Please tally every line in the listing below where the word "reading" appears, then give the number and nothing more.
╔══
(** [shr_fexp] when the mantissa has at least the digits its exponent
    allows: it moves to the exponent [fexp] asks for and divides the mantissa
    accordingly. *)
Lemma shr_fexp_spec (m e : Z) (l : location) :
  0 <= m ->
  e <= fexp 24 128 (Zdigits2 m + e) ->
  exists r,
    shr_fexp 24 128 m e l = (r, fexp 24 128 (Zdigits2 m + e)) /\
    shr_m r = m / 2 ^ (fexp 24 128 (Zdigits2 m + e) - e).
Proof.
  intros M E. unfold shr_fexp.
  change IntDef.Z.sub with Z.sub. change IntDef.Z.add with Z.add.
  set (f := fexp 24 128 (Zdigits2 m + e)) in *.
  unfold shr.
  destruct (f - e) as [| k | k] eqn:K.
  - exists (shr_record_of_loc m l). split; [f_equal; lia |].
    rewrite shr_record_of_loc_m. simpl. rewrite Z.div_1_r. reflexivity.
  - exists (iter_pos shr_1 k (shr_record_of_loc m l)).
    split; [f_equal; change IntDef.Z.add with Z.add; lia |].
    rewrite iter_pos_shr_1_m by (rewrite shr_record_of_loc_m; exact M).
    rewrite shr_record_of_loc_m. reflexivity.
  - lia.
Qed.

Lemma binary_round_aux_valid (s : bool) (m e : Z) (l : location) :
  0 <= m ->
  e <= fexp 24 128 (Zdigits2 m + e) ->
  valid_binary 24 128 (binary_round_aux 24 128 s m e l) = true.
Proof.
  intros M E.
  unfold binary_round_aux.
  destruct (shr_fexp_spec m e l M E) as [r1 [R1 M1]].
  rewrite R1.
  set (f := fexp 24 128 (Zdigits2 m + e)) in *.
  assert (F : -149 <= f) by (unfold f, fexp, emin; lia).
  assert (P1 : 0 < 2 ^ (f - e)) by (apply Z.pow_pos_nonneg; lia).
  (* the shifted mantissa *)
  assert (B1 : 0 <= shr_m r1 < 2 ^ 24 /\ (f = -149 \/ 2 ^ 23 <= shr_m r1)).
  { rewrite M1.
    destruct (Z.eq_dec m 0) as [-> | NZ].
    - rewrite Z.div_0_l by lia. split; [lia |]. left.
      unfold f, fexp, emin in *. simpl Zdigits2 in *. lia.
    - assert (Mp : 0 < m) by lia.
      pose proof (Zdigits2_bounds m Mp) as [L U].
      pose proof (Zdigits2_pos m Mp) as Dp.
      set (d := Zdigits2 m) in *.
      assert (D24 : d <= 24 + (f - e)) by (unfold f, fexp, emin; lia).
      split; [split |].
      + apply Z.div_pos; lia.
      + apply Z.div_lt_upper_bound; [lia |].
        assert (2 ^ d <= 2 ^ (24 + (f - e))) by (apply Z.pow_le_mono_r; lia).
        rewrite Z.pow_add_r in * by lia. lia.
      + destruct (Z.eq_dec f (-149)) as [F0 | F0]; [left; exact F0 | right].
        assert (Fd : f - e = d - 24) by (unfold f, fexp, emin in *; lia).
        rewrite Fd in *.
        apply Z.div_le_lower_bound; [lia |].
        replace (2 ^ (d - 1)) with (2 ^ 23 * 2 ^ (d - 24)) in L
          by (rewrite <- Z.pow_add_r by lia; f_equal; lia).
        lia. }
  pose proof (round_nearest_even_bounds (shr_m r1) (loc_of_shr_record r1)) as RB.
  remember (round_nearest_even (shr_m r1) (loc_of_shr_record r1)) as m2 eqn:Q.
  clear Q R1 M1.
  destruct B1 as [[B1a B1b] B1c].
  assert (M2 : 0 <= m2 <= 2 ^ 24) by lia.
  assert (M2c : f = -149 \/ 2 ^ 23 <= m2) by lia.
  (* digits of the rounded mantissa *)
  assert (D2 : Zdigits2 m2 <= 25 /\ (f = -149 \/ 24 <= Zdigits2 m2)).
  { destruct (Z.eq_dec m2 0) as [-> | NZ]; [simpl; lia |].
    assert (Mp : 0 < m2) by lia.
    pose proof (Zdigits2_bounds m2 Mp) as [L U].
    split.
    - destruct (Z.le_gt_cases (Zdigits2 m2) 25) as [H | H]; [exact H | exfalso].
      assert (2 ^ 25 <= 2 ^ (Zdigits2 m2 - 1)) by (apply Z.pow_le_mono_r; lia).
      lia.
    - destruct M2c as [H | H]; [left; exact H | right].
      destruct (Z.le_gt_cases 24 (Zdigits2 m2)) as [G | G]; [exact G | exfalso].
      assert (2 ^ Zdigits2 m2 <= 2 ^ 23) by (apply Z.pow_le_mono_r; lia).
      lia. }
  assert (E2 : f <= fexp 24 128 (Zdigits2 m2 + f)).
  { unfold fexp, emin. destruct (Z.eq_dec m2 0) as [-> | NZ]; simpl Zdigits2; lia. }
  destruct (shr_fexp_spec m2 f loc_Exact (proj1 M2) E2) as [r2 [R2 M3]].
  rewrite R2.
  set (f2 := fexp 24 128 (Zdigits2 m2 + f)) in *.
  assert (N2 : f2 - f = 0 \/ (f2 - f = 1 /\ Zdigits2 m2 = 25)).
  { unfold f2, fexp, emin. destruct (Z.eq_dec m2 0) as [-> | NZ]; simpl Zdigits2; lia. }
  destruct (shr_m r2) as [| m3 | m3] eqn:SM.
  - reflexivity.
  - destruct (Z.leb_spec f2 (128 - 24)) as [Le | Gt]; [| reflexivity].
    simpl. unfold bounded, canonical_mantissa.
    apply andb_true_intro. split; [| apply Z.leb_le; exact Le].
    apply Z.eqb_eq.
    assert (Mp : 0 < m2).
    { destruct (Z.eq_dec m2 0) as [-> | NZ]; [| lia].
      rewrite Z.div_0_l in M3; [discriminate M3 |].
      apply Z.pow_nonzero; lia. }
    pose proof (Zdigits2_bounds m2 Mp) as [L U].
    assert (D3 : Z.pos (digits2_pos m3) = Zdigits2 m2 - (f2 - f)).
    { destruct N2 as [N0 | [N1 D25]].
      - rewrite N0 in *. simpl in M3. rewrite Z.div_1_r in M3. subst m2.
        simpl. lia.
      - rewrite N1 in *. rewrite D25 in *.
        apply digits2_pos_unique; [| lia].
        rewrite M3. change (2 ^ 1) with 2.
        change (2 ^ (25 - 1 - 1)) with (2 ^ 23).
        change (2 ^ (25 - 1)) with (2 ^ 24) in *.
        change (2 ^ 25) with (2 * 2 ^ 24) in U.
        split.
        + apply Z.div_le_lower_bound; lia.
        + apply Z.div_lt_upper_bound; lia. }
    rewrite D3.
    replace (Zdigits2 m2 - (f2 - f) + f2) with (Zdigits2 m2 + f) by lia.
    reflexivity.
  - exfalso.
    assert (0 <= m2 / 2 ^ (f2 - f)) by (apply Z.div_pos; [lia | apply Z.pow_pos_nonneg; lia]).
    lia.
Qed.

Lemma binary_round_valid (s : bool) (p : positive) (e : Z) :
  valid_binary 24 128 (binary_round 24 128 s p e) = true.
Proof.
  unfold binary_round, shl_align.
  change IntDef.Z.sub with Z.sub. change IntDef.Z.add with Z.add.
  set (f := fexp 24 128 (Z.pos (digits2_pos p) + e)).
  destruct (f - e) as [| j | j] eqn:J.
  - apply binary_round_aux_valid; [lia |]. simpl Zdigits2. fold f. lia.
  - apply binary_round_aux_valid; [lia |]. simpl Zdigits2. fold f. lia.
  - apply binary_round_aux_valid; [lia |]. simpl Zdigits2.
    rewrite (digits2_pos_scaled p (Pos.iter xO p j) (Z.pos j));
      [| lia | apply iter_xO_value].
    replace (Z.pos (digits2_pos p) + Z.pos j + f)
      with (Z.pos (digits2_pos p) + e) by lia.
    fold f. lia.
Qed.

Lemma binary_normalize_valid (m e : Z) (sz : bool) :
  valid_binary 24 128 (binary_normalize 24 128 m e sz) = true.
Proof.
  destruct m; simpl; [reflexivity | apply binary_round_valid ..].
Qed.

Lemma SFadd_valid (x y : spec_float) :
  valid_binary 24 128 x = true -> valid_binary 24 128 y = true ->
  valid_binary 24 128 (SFadd 24 128 x y) = true.
Proof.
  intros X Y.
  destruct x as [sx | sx | | sx mx ex]; destruct y as [sy | sy | | sy my ey];
    try destruct sx; try destruct sy; try reflexivity; try assumption.
  all: apply binary_normalize_valid.
Qed.

Lemma SFsub_valid (x y : spec_float) :
  valid_binary 24 128 x = true -> valid_binary 24 128 y = true ->
  valid_binary 24 128 (SFsub 24 128 x y) = true.
Proof.
  intros X Y.
  destruct x as [sx | sx | | sx mx ex]; destruct y as [sy | sy | | sy my ey];
    try destruct sx; try destruct sy; try reflexivity; try assumption.
  all: apply binary_normalize_valid.
Qed.

Lemma valid_finite_inv (s : bool) (m : positive) (e : Z) :
  valid_binary 24 128 (S754_finite s m e) = true ->
  -149 <= e <= 104 /\
  ((Z.pos (digits2_pos m) = 24) \/ (e = -149 /\ Z.pos (digits2_pos m) < 24)).
Proof.
  simpl. unfold bounded, canonical_mantissa, fexp, emin. intros V.
  apply andb_prop in V. destruct V as [C B].
  apply Z.eqb_eq in C. apply Z.leb_le in B. lia.
Qed.
(** X16. [Workflow.get_objects] only reads, always returns, and returns
    exactly these objects: those listed for a content type that is bound to
    the workflow and that resolve the workflow themselves, and those bound
    to the workflow by an object-level relation.  Every returned object
    resolves the workflow; an object of a bound content type that has
    another workflow of its own is left out. *)
Theorem get_objects_members (host : Host) (self : nat) (w : World) :
  ∃ objs,
    Workflow_get_objects host self w = Ok objs w
    ∧ (∀ x : Entity, x ∈ objs ↔
         (∃ ct, wmrs w !! ct = Some self ∧ x ∈ model_objects host ct
                ∧ workflow_of w x = Some self)
         ∨ wors w !! x = Some self)
    ∧ (∀ x : Entity, x ∈ objs → get_workflow x w = Ok (Some self) w)
    ∧ (∀ (x : Entity) other, wors w !! x = Some other → other ≠ self → x ∉ objs).
Proof.
  destruct (Workflow_get_objects_run host self w) as (objs & Hrun & Hmem).
  exists objs. split; [done|]. split; [done|]. split.
  - intros x [(ct & _ & _ & Hwf)|Hown]%Hmem; rewrite get_workflow_run; [by rewrite Hwf|].
    unfold workflow_of. by rewrite Hown.
  - intros x other Hother Hne [(ct & _ & _ & Hwf)|Hown]%Hmem.
    + unfold workflow_of in Hwf. rewrite Hother in Hwf. congruence.
    + congruence.
Qed.

(** X17. Removing the workflow of a content type that has none changes
    nothing at all and raises nothing. *)
Theorem remove_workflow_from_unbound_type (cfg : Config) (host : Host)
    (ctype : nat) (w : World) :
  wmrs w !! ctype = None →
  remove_workflow cfg host (OfType ctype) w = Ok tt w.
Proof.
  intros Hnone. unfold remove_workflow, remove_workflow_from_model,
    get_workflow_for_model, get_objects_for_workflow.
  run. rewrite Hnone. simpl. unfold with_wmrs. rewrite delete_id by done.
  by destruct w.
Qed.

Lemma remove_workflow_from_unbound_type_witness :
  wmrs (Demo.bound Demo.doc Demo.review Demo.draft) !! 1 = None
  ∧ remove_workflow Demo.cfg Demo.plain (OfType 1)
      (Demo.bound Demo.doc Demo.review Demo.draft)
    = Ok tt (Demo.bound Demo.doc Demo.review Demo.draft).
Proof.
  split; [reflexivity|].
  apply (remove_workflow_from_unbound_type Demo.cfg Demo.plain 1
           (Demo.bound Demo.doc Demo.review Demo.draft) eq_refl).
Defined.

Lemma one_state_binding_readable obj w :
  one_state_binding w → ∃ from, get_state obj w = Ok from w.
Proof.
  intros Hw. rewrite get_state_run.
  destruct (sor_filter obj (sors w)) as [|r [|r' rest]] eqn:Erows; simpl; eauto.
  exfalso. unfold one_state_binding in Hw.
  assert (NoDup (sor_content <$> sor_filter obj (sors w))) as Hnd.
  { eapply sublist_NoDup; [exact Hw|]. apply fmap_sublist, sublist_filter. }
  assert (∀ x, x ∈ sor_filter obj (sors w) → sor_content x = obj) as Hall.
  { intros x Hx. by apply list_elem_of_filter in Hx as [? _]. }
  rewrite Erows in Hnd, Hall. simpl in Hnd.
  rewrite (Hall r), (Hall r') in Hnd
    by (repeat first [apply list_elem_of_here | apply list_elem_of_further]).
  apply NoDup_cons in Hnd as [Hnd _]. apply Hnd, list_elem_of_here.
Qed.

Lemma sor_filter_delete (obj e : Entity) rows :
  sor_filter e (sor_delete obj rows)
  = if decide (e = obj) then [] else sor_filter e rows.
Proof.
  unfold sor_filter, sor_delete. induction rows as [|r rows IH]; simpl.
  - by case_decide.
  - rewrite !filter_cons. destruct (decide (sor_content r ≠ obj)) as [Hr|Hr].
    + rewrite filter_cons, IH.
      destruct (decide (e = obj)) as [->|He]; [by rewrite decide_False|done].
    + apply dec_stable in Hr. rewrite IH.
      destruct (decide (e = obj)) as [->|He]; [done|].
      by rewrite decide_False by congruence.
Qed.

(** The loop of [remove_workflow_from_model], from a world with one row per
    object: it returns, and it has emptied the state and the grants of
    exactly the listed objects of the content type. *)
Lemma detach_loop (ctype : nat) (objs : list Entity) (w : World) :
  one_state_binding w →
  ∃ w',
    for_each objs
      (λ _ obj,
         if decide (ctype ≠ content_type obj) then ret tt
         else
           rows <~ reading (λ w, sor_filter obj (sors w)) ;;
           match objects_get rows with
           | Found _ => update (with_sors (sor_delete obj))
           | NotFound => ret tt
           | Several => raise MultipleObjectsReturned
           end ;;;
           update (with_grants (reset obj)))
      tt w = Ok tt w'
    ∧ wors w' = wors w ∧ wmrs w' = wmrs w
    ∧ history w' = history w ∧ sent w' = sent w
    ∧ (∀ e : Entity,
         (e ∈ objs ∧ content_type e = ctype → sor_filter e (sors w') = [])
         ∧ (¬ (e ∈ objs ∧ content_type e = ctype) →
            sor_filter e (sors w') = sor_filter e (sors w)))
    ∧ (∀ (e : Entity) (r p : nat),
         (e, r, p) ∈ grants w'
         ↔ (e, r, p) ∈ grants w ∧ ¬ (e ∈ objs ∧ content_type e = ctype)).
Proof.
  revert w. induction objs as [|obj rest IH]; intros w Hw.
  - exists w. simpl. split; [done|]. do 4 (split; [done|]). split.
    + intros e. split; [|done]. intros [Hin _]. by apply elem_of_nil in Hin.
    + intros e r p. split; [|tauto]. intros Hin. split; [done|].
      intros [Hin' _]. by apply elem_of_nil in Hin'.
  - simpl. unfold bind at 1.
    destruct (decide (ctype ≠ content_type obj)) as [Hct|Hct].
    + destruct (IH w Hw) as (w' & Hrun & Hwo & Hwm & Hh & Hs & Hrows & Hg).
      exists w'. unfold ret at 1. cbv beta iota.
      split; [done|]. repeat (split; [done|]). split.
      * intros e. destruct (Hrows e) as [Hhit Hmiss]. split.
        -- intros [[->|Hin]%elem_of_cons Hc]; [congruence|]. by apply Hhit.
        -- intros Hn. apply Hmiss. intros [Hin Hc]. apply Hn. split; [by right|done].
      * intros e r p. rewrite Hg. split.
        -- intros [Hin Hn]. split; [done|].
           intros [[->|Hin']%elem_of_cons Hc]; [congruence|]. by apply Hn.
        -- intros [Hin Hn]. split; [done|]. intros [Hin' Hc]. apply Hn.
           split; [by right|done].
    + apply dec_stable in Hct.
      destruct (one_state_binding_readable obj w Hw) as [from Hget].
      apply get_state_rows in Hget as [_ Hfrom].
      set (w1 := with_grants (reset obj) (with_sors (sor_delete obj) w)).
      assert ((rows <~ reading (λ w, sor_filter obj (sors w)) ;;
               match objects_get rows with
               | Found _ => update (with_sors (sor_delete obj))
               | NotFound => ret tt
               | Several => raise MultipleObjectsReturned
               end ;;;
               update (with_grants (reset obj))) w = Ok tt w1) as Hstep.
      { run. rewrite Hfrom. destruct from as [s|]; simpl; [done|].
        subst w1. unfold with_grants, with_sors. simpl. do 2 f_equal.
        unfold sor_delete. symmetry.
        assert (∀ rows : list StateObjectRelation,
                  filter (λ r, sor_content r = obj) rows = [] →
                  filter (λ r, sor_content r ≠ obj) rows = rows) as Hall.
        { induction rows as [|r rows IHr]; [done|]. rewrite !filter_cons.
          destruct (decide (sor_content r = obj)); [done|].
          intros Hr. rewrite decide_True by done. by rewrite IHr. }
        by apply Hall. }
      rewrite Hstep.
      assert (one_state_binding w1) as Hw1.
      { apply (one_state_binding_other_tables (with_sors (sor_delete obj) w)); [done|].
        by apply one_state_binding_delete. }
      destruct (IH w1 Hw1) as (w' & Hrun & Hwo & Hwm & Hh & Hs & Hrows & Hg).
      exists w'. split; [done|]. repeat (split; [done|]). split.
      * intros e. destruct (Hrows e) as [Hhit Hmiss].
        assert (sor_filter e (sors w1)
                = if decide (e = obj) then [] else sor_filter e (sors w)) as Hw1rows
          by apply sor_filter_delete.
        destruct (decide (e ∈ rest ∧ content_type e = ctype)) as [Hr|Hr]; split.
        -- intros _. by apply Hhit.
        -- intros Hn. destruct Hn. split; [right|]; tauto.
        -- intros [[->|Hin]%elem_of_cons Hc]; [|tauto].
           rewrite (Hmiss Hr), Hw1rows. by rewrite decide_True.
        -- intros Hn. rewrite (Hmiss Hr), Hw1rows.
           destruct (decide (e = obj)) as [->|He]; [|done].
           destruct Hn. split; [by left|done].
      * intros e r p. rewrite Hg. subst w1. simpl. rewrite elem_of_reset. split.
        -- intros [[Hin He] Hn]. split; [done|].
           intros [[->|Hin']%elem_of_cons Hc]; [done|]. by apply Hn.
        -- intros [Hin Hn]. split; [split; [done|]|].
           ++ intros ->. apply Hn. split; [by left|done].
           ++ intros [Hin' Hc]. apply Hn. split; [by right|done].
Qed.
╚══
• Result:
2